I found that parasail generates very different results compare to other global alignment tools, such as vsearch and edlib, I used this command:

parasail_aligner -a parasail_sg_striped_32 -f Danish_01.fa -d -t 4 -g parasail.csv -q Danish_HQ_MQ_MAG_16S_new.fa

Test.zip

parasail.csv edlib-aligner_Danish_01_new.txt

query_vsearch_new.txt

parasail.csv is the output sorted by score column. edlib-aligner_Danish_01_new.txt is results from edlib

edlib-aligner -m HW -p -l Danish_HQ_MQ_MAG_16S.fa Danish_01.fa > edlib-aligner_Danish_01_alignment.txt

while query_vsearch_new.txt is from vsearch:

vsearch --usearch_global ./Danish_01.fa --db Danish_HQ_MQ_MAG_16S.fa --id 0.1 --strand both --maxaccepts 0 --maxrejects 0 --blast6out query_vsearch_new.txt --threads 4

I attached the 2 fasta files in Test.zip. I double checked that edlib and vsearch has very similar results for top 5 best hits found while parasail is very different. I used semi-global alignment for all tools.

Any idea why?

Thanks,

Jianshu

jianshu93 commented 2 years ago

Note that you may need to use grep to extract fasta ID from edlib and parasail output for query names to compare with vsearch.

Jianshu

jeffdaily commented 2 years ago

The alignment function you selected is semi-global, the "sg" in parasail_sg_striped_32. If you wanted global alignment, that would be "nw" for Needleman-Wunsch.

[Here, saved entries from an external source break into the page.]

Record SafeInteger := {
  int_value : N;
  int_safe : (int_value <=? MAX_SAFE_INTEGER)%N = true;
}.

Definition number_to_string (n : SafeInteger) : jsstring :=
  decimal (int_value n).

Definition ascii_lower (c : N) : N :=
  if ((65 <=? c) && (c <=? 90))%N then (c + 32)%N else c.
Definition ascii_upper (c : N) : N :=
  if ((97 <=? c) && (c <=? 122))%N then (c - 32)%N else c.

Definition is_ascii (s : jsstring) : Prop := Forall (fun c => (c < 128)%N) s.

(** The case mappings of the host: whole-string functions, because the
    Unicode mappings are neither one-to-one on code units nor
    length-preserving.  Two facts about them are used: on ASCII text they
    are the ASCII mappings, and a mapping expands a string at most
    threefold. *)
Class CaseTables := {
  toLowerCase : jsstring -> jsstring;
  toUpperCase : jsstring -> jsstring;
  toLowerCase_ascii :
    forall s, is_ascii s -> toLowerCase s = List.map ascii_lower s;
  toUpperCase_ascii :
    forall s, is_ascii s -> toUpperCase s = List.map ascii_upper s;
  toLowerCase_length : forall s, length (toLowerCase s) <= 3 * length s;
  toUpperCase_length : forall s, length (toUpperCase s) <= 3 * length s;
}.

(** The tables restricted to Basic Latin (exact for code units below 128). *)
Definition BasicLatin : CaseTables :=
  {| toLowerCase := List.map ascii_lower;
     toUpperCase := List.map ascii_upper;
     toLowerCase_ascii := fun _ _ => eq_refl;
     toUpperCase_ascii := fun _ _ => eq_refl;
     toLowerCase_length := fun s =>
       ltac:(rewrite length_map; lia);
     toUpperCase_length := fun s =>
       ltac:(rewrite length_map; lia) |}.

End JsString.
Export JsString.

(** ** Regular expressions

    The regular expressions of [ai.js] are written as terms of [regex] and
    run by a backtracking matcher with the priorities of the JavaScript
    engine: alternatives left to right, greedy quantifiers, and no empty
    iteration of a star. *)

Module Regex.

Inductive regex :=
| Eps
| Cls (p : N -> bool)             (* one code unit satisfying [p] *)
| Seq (r1 r2 : regex)
| Alt (r1 r2 : regex)
| Star (r : regex)                (* greedy [r*] *)
| Eos.                            (* [$] without the [m] flag *)

Definition Plus (r : regex) : regex := Seq r (Star r).
Definition Opt (r : regex) : regex := Alt r Eps.

Fixpoint alts (rs : list regex) : regex :=
  match rs with
  | [] => Cls (fun _ => false)
  | [r] => r
  | r :: rs' => Alt r (alts rs')
  end.

(** A literal code unit, and the same under the [i] flag.  Every pattern
    character of [ai.js] is ASCII or U+00E9; for those the canonical form
    of the [i] flag identifies exactly the two cases of a letter. *)
Definition chr (c : N) : regex := Cls (fun x => (x =? c)%N).

Definition fold_case (c : N) : N :=
  if (((97 <=? c) && (c <=? 122)) || (c =? 233))%N then (c - 32)%N else c.

Definition chr_i (c : N) : regex :=
  Cls (fun x => (fold_case x =? fold_case c)%N).

Fixpoint word_of (mk : N -> regex) (s : jsstring) : regex :=
  match s with
  | [] => Eps
  | [c] => mk c
  | c :: s' => Seq (mk c) (word_of mk s')
  end.

Definition word (s : string) : regex := word_of chr (lit s).
Definition word_i (s : string) : regex := word_of chr_i (lit s).

Definition digit : regex := Cls is_digit.
Definition space : regex := Cls is_ws.
Definition one_of (s : string) : regex :=
  Cls (fun x => existsb (N.eqb x) (lit s)).

Section Matcher.
Context {A : Type}.

(** [run r s k]: match [r] at the front of [s] and hand the rest of the
    input to the continuation [k]; the first success in priority order is
    the result. *)
Fixpoint run (r : regex) (s : jsstring) (k : jsstring -> option A)
  : option A :=
  match r with
  | Eps => k s
  | Cls p =>
      match s with
      | c :: s' => if p c then k s' else None
      | [] => None
      end
  | Seq r1 r2 => run r1 s (fun s1 => run r2 s1 k)
  | Alt r1 r2 =>
      match run r1 s k with
      | Some x => Some x
      | None => run r2 s k
      end
  | Star r1 =>
      (fix iter (fuel : nat) (s : jsstring) : option A :=
         match fuel with
         | O => k s
         | S fuel' =>
             match run r1 s (fun s1 =>
                     if length s1 <? length s then iter fuel' s1 else None)
             with
             | Some x => Some x
             | None => k s
             end
         end) (length s) s
  | Eos => match s with [] => k s | _ :: _ => None end
  end.

End Matcher.

(** [/^r/.test(s)] *)
Definition test_prefix (r : regex) (s : jsstring) : bool :=
  bool_decide (is_Some (run r s (fun _ => Some tt))).

(** [/r/.test(s)]: a match starting at some position. *)
Fixpoint test (r : regex) (s : jsstring) : bool :=
  test_prefix r s ||
  match s with
  | [] => false
  | _ :: s' => test r s'
  end.

(** [s.replace(/^r/, '')]: drop the matched prefix, if any. *)
Definition strip_prefix (r : regex) (s : jsstring) : jsstring :=
  match run r s Some with
  | Some rest => rest
  | None => s
  end.

(** [/(.)\1{n,}/.test(s)]: a code unit other than a line terminator
    followed by at least [n] copies of itself. *)
Fixpoint copies_at (c : N) (n : nat) (s : jsstring) : bool :=
  match n with
  | O => true
  | S n' =>
      match s with
      | d :: s' => (d =? c)%N && copies_at c n' s'
      | [] => false
      end
  end.

Fixpoint test_dot_backref (n : nat) (s : jsstring) : bool :=
  match s with
  | [] => false
  | c :: s' =>
      (negb (is_line_terminator c) && copies_at c n s')
      || test_dot_backref n s'
  end.

End Regex.
Export Regex.

(** ** JavaScript values and outcomes *)

Module JsValue.

(** The shapes a backend response can take.  Numbers are left out: the
    text-generation runtime produces strings, message lists and objects. *)
#[warnings="-register-all"]
Inductive value :=
| VUndefined
| VNull
| VBool (b : bool)
| VStr (s : jsstring)
| VArr (items : list value)
| VObj (fields : list (jsstring * value)).

Inductive error :=
| TypeError              (* property read on [undefined]/[null], call of [null],
                            conversion of an object without a usable [toString] *)
| LoadFailed             (* [new Error('Failed to load AI model. ...')] *)
| BackendError (code : nat).  (* a rejection coming from the model runtime *)

(** The outcome of an (async) call: a value, a thrown error (a rejected
    promise), or a promise that never settles. *)
Inductive result (A : Type) :=
| Ok (a : A)
| Throw (e : error)
| Pending.
Arguments Ok {A} a.
Arguments Throw {A} e.
Arguments Pending {A}.

Definition rbind {A B} (r : result A) (f : A -> result B) : result B :=
  match r with
  | Ok a => f a
  | Throw e => Throw e
  | Pending => Pending
  end.

Fixpoint own_field (k : jsstring) (fields : list (jsstring * value)) : value :=
  match fields with
  | [] => VUndefined
  | (k', v) :: rest => if str_eqb k k' then v else own_field k rest
  end.

(** [v.k] for one of the keys [role], [content], [generated_text]. *)
Definition prop (k : jsstring) (v : value) : result value :=
  match v with
  | VUndefined | VNull => Throw TypeError
  | VObj fields => Ok (own_field k fields)
  | VBool _ | VStr _ | VArr _ => Ok VUndefined
  end.

(** [v?.k] *)
Definition opt_prop (k : jsstring) (v : value) : value :=
  match v with
  | VObj fields => own_field k fields
  | _ => VUndefined
  end.

(** [v[0]] *)
Definition index0 (v : value) : result value :=
  match v with
  | VUndefined | VNull => Throw TypeError
  | VArr items => Ok (List.hd VUndefined items)
  | VStr [] => Ok VUndefined
  | VStr (c :: _) => Ok (VStr [c])
  | VObj fields => Ok (own_field (lit "0") fields)
  | VBool _ => Ok VUndefined
  end.

Definition truthy (v : value) : bool :=
  match v with
  | VUndefined | VNull => false
  | VBool b => b
  | VStr s => negb (str_eqb s [])
  | VArr _ | VObj _ => true
  end.

(** [typeof v === 'object'] *)
Definition is_object (v : value) : bool :=
  match v with
  | VNull | VArr _ | VObj _ => true
  | _ => false
  end.

(** [k] is an own property of the object. *)
Definition has_own (k : jsstring) (fields : list (jsstring * value)) : bool :=
  existsb (fun kv => str_eqb k kv.1) fields.

(** [String(v)].  An array is printed by [Array.prototype.join]: its
    elements are converted in turn, [undefined] and [null] as the empty
    string.  A plain object is converted by the [toString] it finds: the
    inherited one prints [[object Object]]; an own [toString] property
    shadows it, and since the values here hold no function it is not
    callable, neither [valueOf] gives a primitive, and the conversion
    throws a [TypeError]. *)
Fixpoint to_string (v : value) : result jsstring :=
  match v with
  | VUndefined => Ok (lit "undefined")
  | VNull => Ok (lit "null")
  | VBool true => Ok (lit "true")
  | VBool false => Ok (lit "false")
  | VStr s => Ok s
  | VArr items =>
      rbind
        ((fix elements (items : list value) : result (list jsstring) :=
            match items with
            | [] => Ok []
            | x :: rest =>
                rbind (match x with
                       | VUndefined | VNull => Ok []
                       | _ => to_string x
                       end) (fun next =>
                rbind (elements rest) (fun parts => Ok (next :: parts)))
            end) items)
        (fun parts => Ok (join (lit ",") parts))
  | VObj fields =>
      if has_own (lit "toString") fields then Throw TypeError
      else Ok (lit "[object Object]")
  end.

End JsValue.
Export JsValue.

(** ** The output normaliser (the tail of [generate]) *)

Module Normalizer.

Definition is_assistant (role : value) : bool :=
  match role with
  | VStr s => str_eqb s (lit "assistant")
  | _ => false
  end.

(** [result.find(m => m.role === 'assistant')] *)
Fixpoint find_assistant (items : list value) : result value :=
  match items with
  | [] => Ok VUndefined
  | m :: rest =>
      rbind (prop (lit "role") m) (fun role =>
        if is_assistant role then Ok m else find_assistant rest)
  end.

(** [a || b] *)
Definition js_or (a b : value) : value := if truthy a then a else b.

(** Lines 103-114 of [ai.js], from the value of [generated_text] on. *)
Definition normalize (generated_text : value) : result jsstring :=
  rbind
    (match generated_text with
     | VArr items =>
         rbind (find_assistant items) (fun assistantMsg =>
           Ok (js_or (opt_prop (lit "content") assistantMsg)
                 (js_or (opt_prop (lit "content") (List.last items VUndefined))
                    (VStr []))))
     | other => Ok other
     end)
    (fun result =>
       let result :=
         if truthy result && is_object result
            && truthy (opt_prop (lit "content") result)
         then opt_prop (lit "content") result
         else result in
       to_string (js_or result (VStr []))).

(** Lines 101-114: from the raw [output] of the model call. *)
Definition normalize_output (output : value) : result jsstring :=
  rbind (index0 output) (fun first =>
    normalize (opt_prop (lit "generated_text") first)).

End Normalizer.
Export Normalizer.

(** ** The backend handle *)

Module Backend.

Definition Handle := nat.

Inductive Device := WebGPU | Wasm.

(** The model runtime outside the repository.  [pipeline n d] is the
    outcome of the [n]-th call of [pipeline('text-generation', ...)] with
    device [d]; [call h n prompt max_new_tokens] is the outcome of the
    [n]-th call of the generator [h]. *)
Record Runtime := {
  has_gpu : bool;                                   (* [navigator.gpu] *)
  pipeline : nat -> Device -> result Handle;
  call : Handle -> nat -> jsstring -> nat -> result value;
}.

(** The module-level variables, with two history counters that number
    the calls made to the runtime. *)
Record State := {
  generator : option Handle;
  modelLoading : bool;
  modelReady : bool;
  pipeline_calls : nat;
  model_calls : nat;
}.

Definition initial : State :=
  {| generator := None; modelLoading := false; modelReady := false;
     pipeline_calls := 0; model_calls := 0 |}.

Definition set_generator (g : option Handle) (st : State) : State :=
  {| generator := g; modelLoading := modelLoading st;
     modelReady := modelReady st; pipeline_calls := pipeline_calls st;
     model_calls := model_calls st |}.
Definition set_modelLoading (b : bool) (st : State) : State :=
  {| generator := generator st; modelLoading := b;
     modelReady := modelReady st; pipeline_calls := pipeline_calls st;
     model_calls := model_calls st |}.
Definition set_modelReady (b : bool) (st : State) : State :=
  {| generator := generator st; modelLoading := modelLoading st;
     modelReady := b; pipeline_calls := pipeline_calls st;
     model_calls := model_calls st |}.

jianshu93 commented 2 years ago

yes I want semi-global. The other two are all semi-global. Have you benchmarked againt standard dataset?

Thanks

Jianshu

jeffdaily commented 2 years ago

Perhaps a more specific semi-global alignment behavior is what you were looking for? Please see the table of all semi-global options.

https://github.com/jeffdaily/parasail#standard-function-naming-convention

As far as benchmarking against standard datasets, no. The tests I wrote only ensure that the reference (non-vectorized) implementations such as parasail_sw get the same results as all of the vectorized variants. The local alignment implementations were initially based on the SSW library and confirmed to get the same results. Early versions of this software only calculated the alignment score and some alignment statistics; when the traceback feature was added the results were compared against EMBOSS and SSW against a handful of randomly selected sequences that are part of the parasail source tree under the data directory.

Also, this project is mostly in maintenance mode. I do not have the time to benchmark against any datasets.